In December 2020 I attended COLING'2020 (the 28th International Conference on Computational Linguistics) to present “Contextual BERT” at the TextGraphs-14 workshop and to learn about the latest advancements in natural language processing (NLP). This year the conference was not held in Barcelona but remotely, which shifted the focus from poster sessions and chatting more towards plain reading. After reading all 613 titles of the accepted papers, around 80 abstracts, and more than 20 papers, I came up with the following list of favorites. This is a very subjective choice, which largely depends on my research interests and prior knowledge. Others might still benefit from the filtering I have done, so here is the compilation:
Is MAP Decoding All You Need? The Inadequacy of the Mode in Neural Machine Translation Bryan Eikema | Wilker Aziz
The paper starts off by naming three pathologies of machine translation (MT): models underestimate sentence lengths (which they shouldn’t), a large beam size hurts performance (which it shouldn’t), and the inadequacy of the model problem (which I did not fully understand).

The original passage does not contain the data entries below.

(** What one step does, program point by program point. *)
Lemma thread_step_inv c cs p w t' w' :
  thread_step vformat malloc_result localtime_result (c :: cs, p) w
  = Ok t' w' ->
  match p with
  | AtTest =>
      w' = w ∧
      t' = if decide (c_level c <= _level w) then (c :: cs, AtLock)
           else (cs, AtTest)
  | AtLock =>
      mutexes w !! print_mutex w = Some Unlocked ∧
      w' = locked w ∧ t' = (c :: cs, AtTag)
  | AtTag =>
      w' = emit (EvWrite (_destination w)
                   (tag_text (c_level c) (tier_of (c_level c)))) w ∧
      t' = (c :: cs, AtFlag)
  | AtFlag =>
      if decide (_timestamp_printed w ≠ 0)
      then w' = emit (EvWrite (_destination w) "@") w ∧
           t' = (c :: cs, AtStamp)
      else w' = w ∧ t' = (c :: cs, AtClose)
  | AtStamp =>
      exists t,
        w' = emit (EvWrite (_destination w) (timestamp_text t))
               (with_ntimes (S (ntimes w))
                  (with_nallocs (S (nallocs w)) w)) ∧
        t' = (c :: cs, AtClose)
  | AtClose =>
      w' = emit (EvWrite (_destination w) "] ") w ∧
      t' = (c :: cs, AtModule)
  | AtModule =>
      w' = emit (EvWrite (_destination w) (c_module c +:+ ": ")) w ∧
      t' = (c :: cs, AtBody)
  | AtBody =>
      w' = emit (EvWrite (_destination w)
                   (vformat (c_message c) (c_arglist c))) w ∧
      t' = (c :: cs, AtNewline)
  | AtNewline =>
      w' = emit (EvWrite (_destination w) NL) w ∧
      t' = (c :: cs, AtUnlock)
  | AtUnlock =>
      mutexes w !! print_mutex w = Some Locked ∧
      w' = unlocked w ∧ t' = (c :: cs, AtFlush)
  | AtFlush =>
      w' = emit (EvFlush (_destination w)) w ∧ t' = (cs, AtTest)
  end.
Proof.
  unfold thread_step, log_step, timestamp_print, localtime_r, malloc, free,
    pthread_mutex_lock, pthread_mutex_unlock, fprintf, fflush, modify,
    mbind, M_bind, bind, gets, mret, M_ret, ret, locked, unlocked.
  destruct p; intros Hstep;
    repeat (case_decide || case_match); simplify_eq; eauto;
    try match goal with
        | H : (_ <=? _) = _ |- _ =>
            first [apply Z.leb_gt in H | apply Z.leb_le in H]; lia
        end.
Qed.


Lemma holders_middle (l1 l2 : list thread) (t : thread) :
  holders (l1 ++ t :: l2)
  = holders l1 ++ (if holds_lock t then [t] else []) ++ holders l2.
Proof.
  unfold holders. rewrite filter_app, filter_cons.
  destruct (holds_lock t); [by rewrite decide_True | by rewrite decide_False].
Qed.

Lemma all_owed_middle threshold (l1 l2 : list thread) (t : thread) :
  all_owed threshold (l1 ++ t :: l2)
  = all_owed threshold l1 ++ owed threshold t ++ all_owed threshold l2.
Proof. unfold all_owed. by rewrite map_app, concat_app. Qed.

Lemma concat_lines_app (a b : list string) :
  concat_lines (a ++ b) = concat_lines a +:+ concat_lines b.
Proof.
  induction a as [|x a IH]; [done |].
  simpl. by rewrite IH, append_assoc.
Qed.

Lemma owed_fresh threshold (cs : list call) :
  owed threshold (cs, AtTest)
  = filter (fun c' => c_level c' <= threshold) cs.
Proof.
  destruct cs as [|c cs]; [done |].
  simpl. rewrite filter_cons. by case_decide.
Qed.

(** A thread inside the critical section is the only holder. *)
Lemma holders_outside (l1 l2 : list thread) (t : thread) :
  holds_lock t = false ->
  holders (l1 ++ t :: l2) = holders l1 ++ holders l2.
Proof. intros Ht. by rewrite holders_middle, Ht. Qed.

Lemma lock_state_inside flag l1 l2 t m partial :
  holds_lock t = true ->
  lock_state vformat flag (holders (l1 ++ t :: l2)) m partial ->
  holders l1 = [] ∧ holders l2 = [] ∧ m = Some Locked ∧
  exists stamp,
    stamp_fits flag t.2 stamp ∧ partial = thread_text vformat t stamp.
Proof.
  intros Ht. rewrite holders_middle, Ht.
  destruct (holders l1) as [|h1 [|h1' r1]], (holders l2) as [|h2 r2];
    simpl; done.
Qed.

Lemma lock_state_free flag l1 l2 t partial :
  holds_lock t = false ->
  lock_state vformat flag (holders (l1 ++ t :: l2)) (Some Unlocked) partial ->
  holders l1 = [] ∧ holders l2 = [] ∧ partial = EmptyString.
Proof.
  intros Ht. rewrite holders_outside by done.
  destruct (holders l1) as [|h1 [|h1' r1]], (holders l2) as [|h2 [|h2' r2]];
    simpl; try done; try by intros [[=] _].
  by intros [_ ->].
Qed.

Lemma lock_state_enter flag l1 l2 t m partial :
  holders l1 = [] -> holders l2 = [] ->
  holds_lock t = true ->
  m = Some Locked ->
  (exists stamp,
     stamp_fits flag t.2 stamp ∧ partial = thread_text vformat t stamp) ->
  lock_state vformat flag (holders (l1 ++ t :: l2)) m partial.
Proof.
  intros H1 H2 Ht Hm Hp. rewrite holders_middle, H1, H2, Ht. simpl. done.
Qed.

Lemma lock_state_leave flag l1 l2 t :
  holders l1 = [] -> holders l2 = [] ->
  holds_lock t = false ->
  lock_state vformat flag (holders (l1 ++ t :: l2)) (Some Unlocked) EmptyString.
Proof.
  intros H1 H2 Ht. rewrite holders_outside, H1, H2 by done. simpl. done.
Qed.

Lemma lock_state_outside flag l1 l2 t t' m partial :
  holds_lock t = false -> holds_lock t' = false ->
  lock_state vformat flag (holders (l1 ++ t :: l2)) m partial ->
  lock_state vformat flag (holders (l1 ++ t' :: l2)) m partial.
Proof. intros Ht Ht'. by rewrite !holders_outside. Qed.


Lemma written_emit_write d chunk w :
  written d (trace (emit (EvWrite d chunk) w))
  = written d (trace w) +:+ chunk.
Proof.
  simpl. rewrite written_app. simpl.
  rewrite decide_True by done. by rewrite append_empty_r.
Qed.

Lemma written_emit_quiet d e w :
  (forall f s, e ≠ EvWrite f s) ->
  written d (trace (emit e w)) = written d (trace w).
Proof.
  intros He. simpl. rewrite written_app.
  destruct e; simpl; rewrite ?append_empty_r; try done.
  by destruct (He f s).
Qed.

Lemma same_config_refl w : same_config w w.
Proof. by repeat split. Qed.

Lemma same_config_trans w0 w w' :
  same_config w0 w -> same_config w w' -> same_config w0 w'.
Proof.
  intros (Hl & Hf & Hd & Hm) (Hl' & Hf' & Hd' & Hm').
  repeat split; congruence.
Qed.

(** A thread that is not inside the critical section, and is not after
    the step, takes a step that writes nothing and leaves the mutexes and
    the calls it owes as they are. *)
Lemma pool_inv_outside w0 ts0 l1 l2 t t' w w' :
  pool_inv vformat w0 ts0 (l1 ++ t :: l2) w ->
  holds_lock t = false -> holds_lock t' = false ->
  owed (_level w0) t' = owed (_level w0) t ->
  same_config w w' -> mutexes w' = mutexes w ->
  written (_destination w0) (trace w') = written (_destination w0) (trace w) ->
  pool_inv vformat w0 ts0 (l1 ++ t' :: l2) w'.
Proof.
  intros (Hc & emitted & partial & Hw & Hst & Hperm & Hh)
         Ht Ht' Howed Hc' Hms Hw'.
  split; [by eapply same_config_trans |].
  exists emitted, partial. rewrite Hw', Hms.
  rewrite all_owed_middle in *. rewrite Howed.
  repeat (split; [done |]). by apply (lock_state_outside _ _ _ t).
Qed.

(** The thread inside the critical section takes a step that keeps it
    inside and appends [chunk] to the destination. *)
Lemma pool_inv_inside w0 ts0 l1 l2 c cs p p' chunk w w' :
  pool_inv vformat w0 ts0 (l1 ++ (c :: cs, p) :: l2) w ->
  holds_lock (c :: cs, p) = true -> holds_lock (c :: cs, p') = true ->
  same_config w w' -> mutexes w' = mutexes w ->
  written (_destination w) (trace w')
  = written (_destination w) (trace w) +:+ chunk ->
  (forall stamp,
     stamp_fits (_timestamp_printed w) p stamp ->
     exists stamp',
       stamp_fits (_timestamp_printed w) p' stamp' ∧
       cs_text vformat c p' stamp' = cs_text vformat c p stamp +:+ chunk) ->
  pool_inv vformat w0 ts0 (l1 ++ (c :: cs, p') :: l2) w'.
Proof.
  intros (Hc & emitted & partial & Hw & Hst & Hperm & Hh)
         Hp Hp' Hc' Hms Hw' Htext.
  pose proof Hc as (Hl & Hf & Hd & Hm).
  apply lock_state_inside in Hh as (H1 & H2 & Hheld & stamp & Hfit & ->);
    [| done].
  rewrite Hf, Hd in *.
  destruct (Htext stamp Hfit) as (stamp' & Hfit' & Hcs).
  split; [by eapply same_config_trans |].
  exists emitted, (cs_text vformat c p' stamp').
  split; [| split; [done |]; split].
  - rewrite Hw', Hw, Hcs. by rewrite !append_assoc.
  - rewrite all_owed_middle in *.
    by destruct p, p'.
  - rewrite Hms. apply lock_state_enter; try done. by exists stamp'.
Qed.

The authors investigate whether the pathologies are inherent to the training methods or caused by the sampling strategy, which is most commonly beam search. In a statistical analysis that compares samples retrieved through beam search (MAP) to samples generated using ancestral sampling (which is unbiased), they find that the latter does at least partially solve the MT pathologies mentioned in the beginning. The paper is interesting because it deals with a fundamental aspect of sequence model inference, is very well written, and seems to be well researched. COLING recognized the paper by adding it to the list of the outstanding papers.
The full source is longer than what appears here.